Furthermore, the regulator also revealed it blocked ICOs from raising capital in five separate matters since April 2018 due to their lack of investor protection measures. All five ICOs are on hold while some are restructuring to comply with the mandated requirements, the ASIC said.
ICO operators who have completed their token issue are also seeing the ASIC’s scrutiny. A crypto investment fund dubbed the ‘New Dawn Fund’ was slapped with a final stop order on its Product Disclosure Statement issued by Investors Exchange Limited (IEL) after the regulator’s concerns. IEL has since consented to the final stop order, the ASIC added.
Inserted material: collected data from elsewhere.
(* ===== verification/RegistryFacts.v ===== *)
(** * How the registry invariant survives each primitive state change

    The API functions change the world only through a few primitives:
    [new] of a block, an in-place engine update of a block, appending a
    node, unlinking a node and deleting a block.  Each lemma here says
    when one of them keeps [reg_wf]; the per-function theorems of
    [CamlData] compose them.  [st_case] is the tactic that steps through a
    monadic run. *)

From S2P Require Import Prelude ErrorCodes Engine Memory HandleManager CamlUtils.

(** The kind of block at an address, the part of the heap the invariant
    depends on. *)
Inductive kind := KData | KObj | KRep.

Definition block_kind (ob : option block) : option kind :=
  match ob with
  | Some (BData _) => Some KData
  | Some (BObj _) => Some KObj
  | Some (BRep _) => Some KRep
  | None => None
  end.

Definition same_kinds (h h' : heap) : Prop := forall b, block_kind (h !! b) = block_kind (h' !! b).

(** Step through [let*]: case on the first computation a hypothesis runs,
    dropping its crash case. *)
Ltac st_case H :=
  unfold st_bind in H;
  match type of H with
  | context [match ?e with Done _ _ => _ | Crashed _ => _ end] =>
      let E := fresh "E" in destruct e eqn:E; [|discriminate H]
  end.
The regulator has previously identified “fundamental concerns” in the structure, status of the offeror and the whitepaper offered in specific ICOs in the past, putting the brakes on the issuance before its launch.
A year ago, nearly to the day, the ASIC released guidelines on ICO fundraising to remind operators of their obligations before a token issuance.
The regulator said at the time:
ASIC recognises that ICOs have the potential to make an important contribution to the options available to businesses to raise funds and to investment options available to investors.
In April, ASIC commissioner Price confirmed the ICO space will be “a key focus” area for the regulator going forward. He stressed that the regulator will keep an “open mind” to new financial innovations but not at the expense of “basic consumer protection” policies.